The Basics of Reverse Mortgage Programs

Are you considering getting into a reverse mortgage program? Primary Residential Mortgage is a good source of information. If you’re thinking of venturing into this type of scheme, you should know the basics to help you make an informed decision. This type of loan has advantages and disadvantages that will make you think twice.

Designed for Seniors

This is a home equity loan for seniors at 62 years old or older. It enables them to stabilize their finances, hopefully, throughout their retirement. The amount a person can get depends on the value of their house, their age, the remaining balance of their mortgage and other similar loans. The older you are, the more money you can take using the loan.
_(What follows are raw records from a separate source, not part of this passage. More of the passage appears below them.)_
(* ===== verification/VerifierResource.v ===== *)
(** * VerifierResource: the verifier resource, its names and its header fields
    ([mrcp_verifier_header.c], [mrcp_verifier_resource.c]). *)
From S2P Require Import Prelude CString StringTable TextStream StartLine FloatValue SynthValues.
From S2P Require Import RecordUpdate MrcpMessage HeaderFields.
From Stdlib Require Import SpecFloat.

(** ** Header fields *)

Notation VERIFIER_HEADER_REPOSITORY_URI := 0 (only parsing).
Notation VERIFIER_HEADER_VOICEPRINT_IDENTIFIER := 1 (only parsing).
Notation VERIFIER_HEADER_VERIFICATION_MODE := 2 (only parsing).
Notation VERIFIER_HEADER_ADAPT_MODEL := 3 (only parsing).
Notation VERIFIER_HEADER_ABORT_MODEL := 4 (only parsing).
Notation VERIFIER_HEADER_MIN_VERIFICATION_SCORE := 5 (only parsing).
Notation VERIFIER_HEADER_NUM_MIN_VERIFICATION_PHRASES := 6 (only parsing).
Notation VERIFIER_HEADER_NUM_MAX_VERIFICATION_PHRASES := 7 (only parsing).
Notation VERIFIER_HEADER_NO_INPUT_TIMEOUT := 8 (only parsing).
Notation VERIFIER_HEADER_SAVE_WAVEFORM := 9 (only parsing).
Notation VERIFIER_HEADER_MEDIA_TYPE := 10 (only parsing).
Notation VERIFIER_HEADER_WAVEFORM_URI := 11 (only parsing).
Notation VERIFIER_HEADER_VOICEPRINT_EXISTS := 12 (only parsing).
Notation VERIFIER_HEADER_VER_BUFFER_UTTERANCE := 13 (only parsing).
Notation VERIFIER_HEADER_INPUT_WAVEFORM_URI := 14 (only parsing).
Notation VERIFIER_HEADER_COMPLETION_CAUSE := 15 (only parsing).
Notation VERIFIER_HEADER_COMPLETION_REASON := 16 (only parsing).
Notation VERIFIER_HEADER_SPEECH_COMPLETE_TIMEOUT := 17 (only parsing).
Notation VERIFIER_HEADER_NEW_AUDIO_CHANNEL := 18 (only parsing).
Notation VERIFIER_HEADER_ABORT_VERIFICATION := 19 (only parsing).
Notation VERIFIER_HEADER_START_INPUT_TIMERS := 20 (only parsing).
Notation VERIFIER_HEADER_COUNT := 21 (only parsing).
Notation VERIFIER_COMPLETION_CAUSE_COUNT := 12 (only parsing).

Definition verifier_header_string_table : list apt_str_table_item_t :=
  [item "Repository-URI" 0; item "Voiceprint-Identifier" 12; item "Verification-Mode" 6;
   item "Adapt-Model" 1; item "Abort-Model" 11; item "Min-Verification-Score" 1;
   item "Num-Min-Verification-Phrases" 6; item "Num-Max-Verification-Phrases" 5;
   item "No-Input-Timeout" 2; item "Save-Waveform" 4; item "Media-Type" 2; item "Waveform-URI" 0;
   item "Voiceprint-Exists" 11; item "Ver-Buffer-Utterance" 4; item "Input-Waveform-URI" 0;
   item "Completion-Cause" 11; item "Completion-Reason" 15; item "Speech-Complete-Timeout" 1;
   item "New-Audio-Channel" 2; item "Abort-Verification" 6; item "Start-Input-Timers" 1].

Definition verifier_completion_cause_string_table : list apt_str_table_item_t :=
  [item "success" 2; item "error" 0; item "no-input-timeout" 0; item "too-much-speech-timeout" 0;
   item "speech-too-early" 9; item "buffer-empty" 0; item "out-of-sequence" 0;
   item "repository-uri-failure" 15; item "repository-uri-missing" 15;
   item "voiceprint-id-missing" 14; item "voiceprint-id-not-exist" 14; item "speech-not-usable" 7].

(** An enumeration is an [unsigned int]. *)
Record mrcp_verifier_header_t := mk_verifier_header {
  repository_uri : apt_str_t;
  voiceprint_identifier : apt_str_t;
  verification_mode : apt_str_t;
  adapt_model : bool;
  abort_model : bool;
  min_verification_score : float;
  num_min_verification_phrases : Z;
  num_max_verification_phrases : Z;
  no_input_timeout : Z;
  save_waveform : bool;
  media_type : apt_str_t;
  waveform_uri : apt_str_t;
  voiceprint_exists : bool;
  ver_buffer_utterance : bool;
  input_waveform_uri : apt_str_t;
  completion_cause : Z;
  completion_reason : apt_str_t;
  speech_complete_timeout : Z;
  new_audio_channel : bool;
  abort_verification : bool;
  start_input_timers : bool
}.

#[export] Instance eta_verifier_header : Settable mrcp_verifier_header_t :=
  settable! mk_verifier_header < repository_uri; voiceprint_identifier; verification_mode;
    adapt_model; abort_model; min_verification_score; num_min_verification_phrases;
    num_max_verification_phrases; no_input_timeout; save_waveform; media_type; waveform_uri;
    voiceprint_exists; ver_buffer_utterance; input_waveform_uri; completion_cause;
    completion_reason; speech_complete_timeout; new_audio_channel; abort_verification;
    start_input_timers >.

Definition mrcp_verifier_header_init : mrcp_verifier_header_t :=
  mk_verifier_header apt_string_reset apt_string_reset apt_string_reset false false
    (S754_zero false) 0 0 0 false apt_string_reset apt_string_reset false false apt_string_reset
    (Z.of_nat VERIFIER_COMPLETION_CAUSE_COUNT) apt_string_reset 0 false false false.

Definition mrcp_verifier_header_parse (h : mrcp_verifier_header_t) (id : nat) (v : apt_str_t)
    : bool * mrcp_verifier_header_t :=
  match id with
  | VERIFIER_HEADER_REPOSITORY_URI =>
      (true, h <| repository_uri := v |>)
  | VERIFIER_HEADER_VOICEPRINT_IDENTIFIER =>
      (true, h <| voiceprint_identifier := v |>)
  | VERIFIER_HEADER_VERIFICATION_MODE =>
      (true, h <| verification_mode := v |>)
  | VERIFIER_HEADER_ADAPT_MODEL =>
      (true, h <| adapt_model := default (adapt_model h) (apt_boolean_value_parse v) |>)
  | VERIFIER_HEADER_ABORT_MODEL =>
      (true, h <| abort_model := default (abort_model h) (apt_boolean_value_parse v) |>)
  | VERIFIER_HEADER_MIN_VERIFICATION_SCORE =>
      (true, h <| min_verification_score := apt_float_value_parse v |>)
  | VERIFIER_HEADER_NUM_MIN_VERIFICATION_PHRASES =>
      (true, h <| num_min_verification_phrases := apt_size_value_parse v |>)
  | VERIFIER_HEADER_NUM_MAX_VERIFICATION_PHRASES =>
      (true, h <| num_max_verification_phrases := apt_size_value_parse v |>)
  | VERIFIER_HEADER_NO_INPUT_TIMEOUT =>
      (true, h <| no_input_timeout := apt_size_value_parse v |>)
  | VERIFIER_HEADER_SAVE_WAVEFORM =>
      (true, h <| save_waveform := default (save_waveform h) (apt_boolean_value_parse v) |>)
  | VERIFIER_HEADER_MEDIA_TYPE =>
      (true, h <| media_type := v |>)
  | VERIFIER_HEADER_WAVEFORM_URI =>
      (true, h <| waveform_uri := v |>)
  | VERIFIER_HEADER_VOICEPRINT_EXISTS =>
      (true, h <| voiceprint_exists := default (voiceprint_exists h) (apt_boolean_value_parse v) |>)
  | VERIFIER_HEADER_VER_BUFFER_UTTERANCE =>
      (true, h <| ver_buffer_utterance := default (ver_buffer_utterance h) (apt_boolean_value_parse v) |>)
  | VERIFIER_HEADER_INPUT_WAVEFORM_URI =>
      (true, h <| input_waveform_uri := v |>)
  | VERIFIER_HEADER_COMPLETION_CAUSE =>
      (true, h <| completion_cause := u32 (apt_size_value_parse v) |>)
  | VERIFIER_HEADER_COMPLETION_REASON =>
      (true, h <| completion_reason := v |>)
  | VERIFIER_HEADER_SPEECH_COMPLETE_TIMEOUT =>
      (true, h <| speech_complete_timeout := apt_size_value_parse v |>)
  | VERIFIER_HEADER_NEW_AUDIO_CHANNEL =>
      (true, h <| new_audio_channel := default (new_audio_channel h) (apt_boolean_value_parse v) |>)
  | VERIFIER_HEADER_ABORT_VERIFICATION =>
      (true, h <| abort_verification := default (abort_verification h) (apt_boolean_value_parse v) |>)
  | VERIFIER_HEADER_START_INPUT_TIMERS =>
      (true, h <| start_input_timers := default (start_input_timers h) (apt_boolean_value_parse v) |>)
  | _ => (false, h)
  end.

Section Generate.
  Context `{AprFormat} `{AprFloat}.

(** The results of the inner calls are not used. *)
Definition mrcp_verifier_header_generate (h : mrcp_verifier_header_t) (id : nat) (v : apt_str_t)
    : bool * apt_str_t :=
  match id with
  | VERIFIER_HEADER_REPOSITORY_URI => (true, repository_uri h)
  | VERIFIER_HEADER_VOICEPRINT_IDENTIFIER => (true, voiceprint_identifier h)
  | VERIFIER_HEADER_VERIFICATION_MODE => (true, verification_mode h)
  | VERIFIER_HEADER_ADAPT_MODEL => (true, apt_boolean_value_generate (adapt_model h))
  | VERIFIER_HEADER_ABORT_MODEL => (true, apt_boolean_value_generate (abort_model h))
  | VERIFIER_HEADER_MIN_VERIFICATION_SCORE => (true, apt_float_value_generate (min_verification_score h))
  | VERIFIER_HEADER_NUM_MIN_VERIFICATION_PHRASES => (true, apt_size_value_generate (num_min_verification_phrases h))
  | VERIFIER_HEADER_NUM_MAX_VERIFICATION_PHRASES => (true, apt_size_value_generate (num_max_verification_phrases h))
  | VERIFIER_HEADER_NO_INPUT_TIMEOUT => (true, apt_size_value_generate (no_input_timeout h))
  | VERIFIER_HEADER_SAVE_WAVEFORM => (true, apt_boolean_value_generate (save_waveform h))
  | VERIFIER_HEADER_MEDIA_TYPE => (true, media_type h)
  | VERIFIER_HEADER_WAVEFORM_URI => (true, waveform_uri h)
  | VERIFIER_HEADER_VOICEPRINT_EXISTS => (true, apt_boolean_value_generate (voiceprint_exists h))
  | VERIFIER_HEADER_VER_BUFFER_UTTERANCE => (true, apt_boolean_value_generate (ver_buffer_utterance h))
  | VERIFIER_HEADER_INPUT_WAVEFORM_URI => (true, input_waveform_uri h)
  | VERIFIER_HEADER_COMPLETION_CAUSE => (true, default v
        (apt_completion_cause_generate verifier_completion_cause_string_table VERIFIER_COMPLETION_CAUSE_COUNT (Z.to_nat (completion_cause h))))
  | VERIFIER_HEADER_COMPLETION_REASON => (true, completion_reason h)
  | VERIFIER_HEADER_SPEECH_COMPLETE_TIMEOUT => (true, apt_size_value_generate (speech_complete_timeout h))
  | VERIFIER_HEADER_NEW_AUDIO_CHANNEL => (true, apt_boolean_value_generate (new_audio_channel h))
  | VERIFIER_HEADER_ABORT_VERIFICATION => (true, apt_boolean_value_generate (abort_verification h))
  | VERIFIER_HEADER_START_INPUT_TIMERS => (true, apt_boolean_value_generate (start_input_timers h))
  | _ => (true, v)
  end.

Definition mrcp_verifier_header_duplicate (h src : mrcp_verifier_header_t) (id : nat) (v : apt_str_t)
    : bool * mrcp_verifier_header_t :=
  match id with
  | VERIFIER_HEADER_REPOSITORY_URI => (true, h <| repository_uri := v |>)
  | VERIFIER_HEADER_VOICEPRINT_IDENTIFIER => (true, h <| voiceprint_identifier := v |>)
  | VERIFIER_HEADER_VERIFICATION_MODE => (true, h <| verification_mode := v |>)
  | VERIFIER_HEADER_ADAPT_MODEL => (true, h <| adapt_model := adapt_model src |>)
  | VERIFIER_HEADER_ABORT_MODEL => (true, h <| abort_model := abort_model src |>)
  | VERIFIER_HEADER_MIN_VERIFICATION_SCORE => (true, h <| min_verification_score := min_verification_score src |>)
  | VERIFIER_HEADER_NUM_MIN_VERIFICATION_PHRASES => (true, h <| num_min_verification_phrases := num_min_verification_phrases src |>)
  | VERIFIER_HEADER_NUM_MAX_VERIFICATION_PHRASES => (true, h <| num_max_verification_phrases := num_max_verification_phrases src |>)
  | VERIFIER_HEADER_NO_INPUT_TIMEOUT => (true, h <| no_input_timeout := no_input_timeout src |>)
  | VERIFIER_HEADER_SAVE_WAVEFORM => (true, h <| save_waveform := save_waveform src |>)
  | VERIFIER_HEADER_MEDIA_TYPE => (true, h <| media_type := v |>)
  | VERIFIER_HEADER_WAVEFORM_URI => (true, h <| waveform_uri := v |>)
  | VERIFIER_HEADER_VOICEPRINT_EXISTS => (true, h <| voiceprint_exists := voiceprint_exists src |>)
  | VERIFIER_HEADER_VER_BUFFER_UTTERANCE => (true, h <| ver_buffer_utterance := ver_buffer_utterance src |>)
  | VERIFIER_HEADER_INPUT_WAVEFORM_URI => (true, h <| input_waveform_uri := v |>)
  | VERIFIER_HEADER_COMPLETION_CAUSE => (true, h <| completion_cause := completion_cause src |>)
  | VERIFIER_HEADER_COMPLETION_REASON => (true, h <| completion_reason := v |>)
  | VERIFIER_HEADER_SPEECH_COMPLETE_TIMEOUT => (true, h <| speech_complete_timeout := speech_complete_timeout src |>)
  | VERIFIER_HEADER_NEW_AUDIO_CHANNEL => (true, h <| new_audio_channel := new_audio_channel src |>)
  | VERIFIER_HEADER_ABORT_VERIFICATION => (true, h <| abort_verification := abort_verification src |>)
  | VERIFIER_HEADER_START_INPUT_TIMERS => (true, h <| start_input_timers := start_input_timers src |>)
  | _ => (false, h)
  end.

Definition verifier_vtable : mrcp_header_vtable_t mrcp_verifier_header_t :=
  mk_vtable mrcp_verifier_header_init mrcp_verifier_header_parse mrcp_verifier_header_generate
    mrcp_verifier_header_duplicate verifier_header_string_table VERIFIER_HEADER_COUNT.

Definition mrcp_verifier_header_vtable_get (v : mrcp_version_e) : mrcp_header_vtable_t mrcp_verifier_header_t :=
  verifier_vtable.

Definition mrcp_verifier_completion_cause_get (cause : nat) (v : mrcp_version_e) : option apt_str_t :=
  apt_string_table_str_get verifier_completion_cause_string_table VERIFIER_COMPLETION_CAUSE_COUNT cause.

(** ** The resource *)

Definition verifier_method_string_table : list apt_str_table_item_t :=
  [item "SET-PARAMS" 10; item "GET-PARAMS" 10; item "START-SESSION" 8; item "END-SESSION" 0;
   item "QUERY-VOICEPRINT" 0; item "DELETE-VOICEPRINT" 0; item "VERIFY" 6;
   item "VERIFY-FROM-BUFFER" 7; item "VERIFY-ROLLBACK" 7; item "STOP" 2; item "CLEAR-BUFFER" 0;
   item "START-INPUT-TIMERS" 6; item "GET-INTERMEDIATE-RESULT" 4].

Definition verifier_event_string_table : list apt_str_table_item_t :=
  [item "START-OF-INPUT" 0; item "VERIFICATION-COMPLETE" 0].

Definition mrcp_verifier_resource_create : @mrcp_resource_t mrcp_verifier_header_t :=
  mk_resource 0 apt_string_reset (λ _, verifier_method_string_table) 13
    (λ _, verifier_event_string_table) 2 mrcp_verifier_header_vtable_get.

(** ** The fields as values *)

Definition verifier_kinds : list field_kind :=
  [KText; KText; KText; KBool; KBool; KFloat; KSize; KSize; KSize; KBool; KText; KText; KBool;
   KBool; KText; KCause verifier_completion_cause_string_table VERIFIER_COMPLETION_CAUSE_COUNT;
   KText; KSize; KBool; KBool; KBool].

Definition verifier_view (h : mrcp_verifier_header_t) : list field_val :=
  [VText (chars (repository_uri h)); VText (chars (voiceprint_identifier h));
   VText (chars (verification_mode h)); VBool (adapt_model h); VBool (abort_model h);
   VFloat (min_verification_score h); VNum (num_min_verification_phrases h);
   VNum (num_max_verification_phrases h); VNum (no_input_timeout h); VBool (save_waveform h);
   VText (chars (media_type h)); VText (chars (waveform_uri h)); VBool (voiceprint_exists h);
   VBool (ver_buffer_utterance h); VText (chars (input_waveform_uri h)); VNum (completion_cause h);
   VText (chars (completion_reason h)); VNum (speech_complete_timeout h);
   VBool (new_audio_channel h); VBool (abort_verification h); VBool (start_input_timers h)].

#[local] Obligation Tactic := intros.

#[export] Program Instance verifier_spec (junk : nat) : HeaderSpec junk verifier_vtable := {
  hs_kinds := verifier_kinds;
  hs_view := verifier_view
}.
Next Obligation. done. Qed.
Next Obligation. repeat constructor. Qed.
Next Obligation. apply name_table_check_ok. vm_compute. reflexivity. Qed.
Next Obligation. parse_cases. Qed.
Next Obligation. generate_cases. Qed.
Next Obligation. duplicate_cases. Qed.
Next Obligation. duplicate_other. Qed.

End Generate.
Lenders calculate the amount of the debt depending on the age of the youngest spouse (husband or wife) who still lives in the house.

Different Loan Payments

Borrowers have the option when it comes to payouts, some of which include:

  • Line of credit – instead of taking money outright, you can get it when you need it through this option. One of the pros of using this alternative is that you only pay interest on the amount you took. The credit may also grow over the years.
  • Lump sum – you also have the option to take the money all at once. This alternative turns the loan into a fixed interest one.
  • Periodic payments – you have the choice to receive payments on a monthly basis among other options. You can set it for the remainder of your life or a specified period.

Basic Requirements

Before you even get consideration for a reverse mortgage, you must meet some basic requirements such as:

  • The house is your main house, it shouldn’t be rental property.
  • You always pay government on time and are not delinquent.
  • You’ll need adequate equity in the house you live in.

These are some of the things you need to know before getting a reverse mortgage. This information allows you to make an informed decision before applying for one.